*EXERCISE AIM*
Using the records below, quote only the span that opens with the line containing "steps R (ignore (h ← get_state; on_db (transact (hash_del" and closes with the line containing "refine (steps_for_filters R", exactly and inclusively.

BEGIN

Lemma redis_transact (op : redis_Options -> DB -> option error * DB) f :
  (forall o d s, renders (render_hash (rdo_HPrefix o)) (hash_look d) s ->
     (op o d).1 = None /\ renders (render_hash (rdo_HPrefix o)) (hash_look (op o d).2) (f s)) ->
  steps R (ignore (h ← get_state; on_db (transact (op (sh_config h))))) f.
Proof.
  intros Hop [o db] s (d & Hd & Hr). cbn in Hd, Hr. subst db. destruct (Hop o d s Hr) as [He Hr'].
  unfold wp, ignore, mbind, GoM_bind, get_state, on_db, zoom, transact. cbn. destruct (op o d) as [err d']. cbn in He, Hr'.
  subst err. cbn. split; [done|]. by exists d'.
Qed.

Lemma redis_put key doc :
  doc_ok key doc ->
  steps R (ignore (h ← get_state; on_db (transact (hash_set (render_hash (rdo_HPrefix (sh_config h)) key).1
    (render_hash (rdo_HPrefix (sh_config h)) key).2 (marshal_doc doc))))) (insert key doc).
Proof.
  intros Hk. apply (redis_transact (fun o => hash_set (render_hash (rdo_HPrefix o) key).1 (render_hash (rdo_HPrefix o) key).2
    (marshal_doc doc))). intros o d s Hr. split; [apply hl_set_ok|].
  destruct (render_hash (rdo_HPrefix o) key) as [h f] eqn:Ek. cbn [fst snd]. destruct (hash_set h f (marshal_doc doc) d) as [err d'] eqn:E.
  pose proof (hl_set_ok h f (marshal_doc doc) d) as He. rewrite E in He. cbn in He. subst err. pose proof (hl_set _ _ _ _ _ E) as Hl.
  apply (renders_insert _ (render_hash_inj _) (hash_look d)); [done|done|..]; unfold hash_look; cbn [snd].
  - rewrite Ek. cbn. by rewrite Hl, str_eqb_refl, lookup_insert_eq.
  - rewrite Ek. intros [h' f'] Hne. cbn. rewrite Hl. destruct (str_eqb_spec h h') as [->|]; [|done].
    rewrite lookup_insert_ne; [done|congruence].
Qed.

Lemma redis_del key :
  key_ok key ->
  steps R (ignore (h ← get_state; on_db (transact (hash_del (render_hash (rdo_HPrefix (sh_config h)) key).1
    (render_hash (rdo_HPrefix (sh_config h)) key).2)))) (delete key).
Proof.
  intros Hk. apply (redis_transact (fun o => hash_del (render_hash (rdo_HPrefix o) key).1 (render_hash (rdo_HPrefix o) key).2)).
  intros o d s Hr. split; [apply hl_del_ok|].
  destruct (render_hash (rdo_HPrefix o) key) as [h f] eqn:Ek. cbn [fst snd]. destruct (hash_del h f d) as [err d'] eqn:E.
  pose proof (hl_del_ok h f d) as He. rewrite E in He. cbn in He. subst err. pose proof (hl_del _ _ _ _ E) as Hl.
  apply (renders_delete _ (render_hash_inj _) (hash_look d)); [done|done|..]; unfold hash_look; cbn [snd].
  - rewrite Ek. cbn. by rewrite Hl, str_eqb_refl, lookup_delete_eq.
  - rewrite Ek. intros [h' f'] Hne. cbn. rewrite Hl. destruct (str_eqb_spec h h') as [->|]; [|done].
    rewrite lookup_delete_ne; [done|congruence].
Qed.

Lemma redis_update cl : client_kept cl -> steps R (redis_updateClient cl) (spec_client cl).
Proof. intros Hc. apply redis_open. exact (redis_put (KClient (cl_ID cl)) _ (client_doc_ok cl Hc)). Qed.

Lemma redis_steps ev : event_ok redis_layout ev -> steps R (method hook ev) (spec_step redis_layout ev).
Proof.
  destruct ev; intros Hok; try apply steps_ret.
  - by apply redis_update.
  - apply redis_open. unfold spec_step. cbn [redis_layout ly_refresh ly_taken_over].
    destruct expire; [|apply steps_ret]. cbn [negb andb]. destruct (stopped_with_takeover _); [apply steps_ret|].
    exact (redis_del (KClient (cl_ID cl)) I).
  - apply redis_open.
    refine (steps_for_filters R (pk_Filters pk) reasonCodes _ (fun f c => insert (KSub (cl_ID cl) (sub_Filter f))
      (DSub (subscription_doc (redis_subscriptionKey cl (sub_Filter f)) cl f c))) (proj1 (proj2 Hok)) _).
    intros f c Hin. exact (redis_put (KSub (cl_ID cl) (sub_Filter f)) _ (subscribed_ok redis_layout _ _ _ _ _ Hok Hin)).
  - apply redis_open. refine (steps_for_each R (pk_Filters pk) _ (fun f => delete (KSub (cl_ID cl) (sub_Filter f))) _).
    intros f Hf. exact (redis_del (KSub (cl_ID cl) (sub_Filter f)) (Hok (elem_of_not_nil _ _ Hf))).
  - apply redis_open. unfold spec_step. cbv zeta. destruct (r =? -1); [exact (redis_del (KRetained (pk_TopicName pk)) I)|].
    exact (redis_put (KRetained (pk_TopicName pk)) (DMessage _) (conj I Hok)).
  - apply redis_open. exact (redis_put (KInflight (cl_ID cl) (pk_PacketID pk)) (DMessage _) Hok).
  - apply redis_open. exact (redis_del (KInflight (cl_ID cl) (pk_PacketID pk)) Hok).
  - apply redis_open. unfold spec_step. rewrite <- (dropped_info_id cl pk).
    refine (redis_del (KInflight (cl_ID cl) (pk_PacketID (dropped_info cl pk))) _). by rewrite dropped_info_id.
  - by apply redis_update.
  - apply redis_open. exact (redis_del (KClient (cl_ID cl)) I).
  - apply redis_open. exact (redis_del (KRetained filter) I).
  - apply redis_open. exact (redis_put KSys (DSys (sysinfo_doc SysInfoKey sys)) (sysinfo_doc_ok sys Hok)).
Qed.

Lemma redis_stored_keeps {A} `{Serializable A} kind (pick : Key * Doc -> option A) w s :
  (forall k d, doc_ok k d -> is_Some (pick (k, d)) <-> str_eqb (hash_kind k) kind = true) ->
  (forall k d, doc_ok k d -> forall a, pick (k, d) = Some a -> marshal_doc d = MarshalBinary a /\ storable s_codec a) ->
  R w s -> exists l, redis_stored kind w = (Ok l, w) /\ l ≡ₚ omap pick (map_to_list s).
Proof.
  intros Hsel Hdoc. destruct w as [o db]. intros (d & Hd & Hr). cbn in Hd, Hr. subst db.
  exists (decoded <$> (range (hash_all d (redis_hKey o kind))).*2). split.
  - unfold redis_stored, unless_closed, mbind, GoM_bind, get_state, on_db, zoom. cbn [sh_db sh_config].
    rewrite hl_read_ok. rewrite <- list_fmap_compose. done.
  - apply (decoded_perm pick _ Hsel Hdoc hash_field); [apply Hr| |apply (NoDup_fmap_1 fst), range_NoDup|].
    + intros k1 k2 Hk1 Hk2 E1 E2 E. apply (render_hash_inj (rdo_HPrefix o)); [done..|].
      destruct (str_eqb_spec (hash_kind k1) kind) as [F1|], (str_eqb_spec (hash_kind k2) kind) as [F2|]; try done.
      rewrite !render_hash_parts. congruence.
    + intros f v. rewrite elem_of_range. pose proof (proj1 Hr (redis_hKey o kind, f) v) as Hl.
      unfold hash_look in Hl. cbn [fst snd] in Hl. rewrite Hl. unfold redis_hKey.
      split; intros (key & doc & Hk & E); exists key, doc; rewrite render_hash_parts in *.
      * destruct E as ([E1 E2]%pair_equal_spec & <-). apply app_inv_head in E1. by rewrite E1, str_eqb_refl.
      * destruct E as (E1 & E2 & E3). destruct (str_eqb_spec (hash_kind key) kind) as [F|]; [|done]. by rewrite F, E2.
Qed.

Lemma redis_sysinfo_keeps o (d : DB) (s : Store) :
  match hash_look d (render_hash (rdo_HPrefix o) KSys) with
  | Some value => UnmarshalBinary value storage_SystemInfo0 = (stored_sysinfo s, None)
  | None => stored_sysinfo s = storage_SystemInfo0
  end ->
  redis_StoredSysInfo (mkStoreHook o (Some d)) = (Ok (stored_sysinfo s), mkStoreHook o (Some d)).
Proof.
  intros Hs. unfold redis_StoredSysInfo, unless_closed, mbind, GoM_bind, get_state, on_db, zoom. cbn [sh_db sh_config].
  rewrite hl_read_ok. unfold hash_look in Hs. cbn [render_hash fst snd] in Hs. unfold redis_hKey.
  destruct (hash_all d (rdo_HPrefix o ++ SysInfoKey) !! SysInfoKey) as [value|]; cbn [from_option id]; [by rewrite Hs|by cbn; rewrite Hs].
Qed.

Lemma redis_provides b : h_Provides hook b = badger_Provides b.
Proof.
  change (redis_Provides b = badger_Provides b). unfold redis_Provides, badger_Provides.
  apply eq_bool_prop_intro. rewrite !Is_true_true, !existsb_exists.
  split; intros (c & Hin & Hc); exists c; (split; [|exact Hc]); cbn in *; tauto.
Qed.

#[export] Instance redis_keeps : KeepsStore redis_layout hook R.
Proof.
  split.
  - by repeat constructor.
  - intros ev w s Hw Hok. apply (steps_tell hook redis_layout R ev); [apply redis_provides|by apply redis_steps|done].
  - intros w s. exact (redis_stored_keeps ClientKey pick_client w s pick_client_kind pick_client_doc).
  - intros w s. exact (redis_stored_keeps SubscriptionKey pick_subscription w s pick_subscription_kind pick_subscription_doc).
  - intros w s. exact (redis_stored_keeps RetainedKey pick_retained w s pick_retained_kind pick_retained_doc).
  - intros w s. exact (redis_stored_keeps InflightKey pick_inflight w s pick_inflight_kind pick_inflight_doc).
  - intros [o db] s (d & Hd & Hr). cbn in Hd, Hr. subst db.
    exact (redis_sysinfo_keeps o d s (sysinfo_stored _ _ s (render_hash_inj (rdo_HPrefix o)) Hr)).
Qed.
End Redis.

END

*SOLVED EXERCISE*
  steps R (ignore (h ← get_state; on_db (transact (hash_del (render_hash (rdo_HPrefix (sh_config h)) key).1
    (render_hash (rdo_HPrefix (sh_config h)) key).2)))) (delete key).
Proof.
  intros Hk. apply (redis_transact (fun o => hash_del (render_hash (rdo_HPrefix o) key).1 (render_hash (rdo_HPrefix o) key).2)).
  intros o d s Hr. split; [apply hl_del_ok|].
  destruct (render_hash (rdo_HPrefix o) key) as [h f] eqn:Ek. cbn [fst snd]. destruct (hash_del h f d) as [err d'] eqn:E.
  pose proof (hl_del_ok h f d) as He. rewrite E in He. cbn in He. subst err. pose proof (hl_del _ _ _ _ E) as Hl.
  apply (renders_delete _ (render_hash_inj _) (hash_look d)); [done|done|..]; unfold hash_look; cbn [snd].
  - rewrite Ek. cbn. by rewrite Hl, str_eqb_refl, lookup_delete_eq.
  - rewrite Ek. intros [h' f'] Hne. cbn. rewrite Hl. destruct (str_eqb_spec h h') as [->|]; [|done].
    rewrite lookup_delete_ne; [done|congruence].
Qed.

Lemma redis_update cl : client_kept cl -> steps R (redis_updateClient cl) (spec_client cl).
Proof. intros Hc. apply redis_open. exact (redis_put (KClient (cl_ID cl)) _ (client_doc_ok cl Hc)). Qed.

Lemma redis_steps ev : event_ok redis_layout ev -> steps R (method hook ev) (spec_step redis_layout ev).
Proof.
  destruct ev; intros Hok; try apply steps_ret.
  - by apply redis_update.
  - apply redis_open. unfold spec_step. cbn [redis_layout ly_refresh ly_taken_over].
    destruct expire; [|apply steps_ret]. cbn [negb andb]. destruct (stopped_with_takeover _); [apply steps_ret|].
    exact (redis_del (KClient (cl_ID cl)) I).
  - apply redis_open.
    refine (steps_for_filters R (pk_Filters pk) reasonCodes _ (fun f c => insert (KSub (cl_ID cl) (sub_Filter f))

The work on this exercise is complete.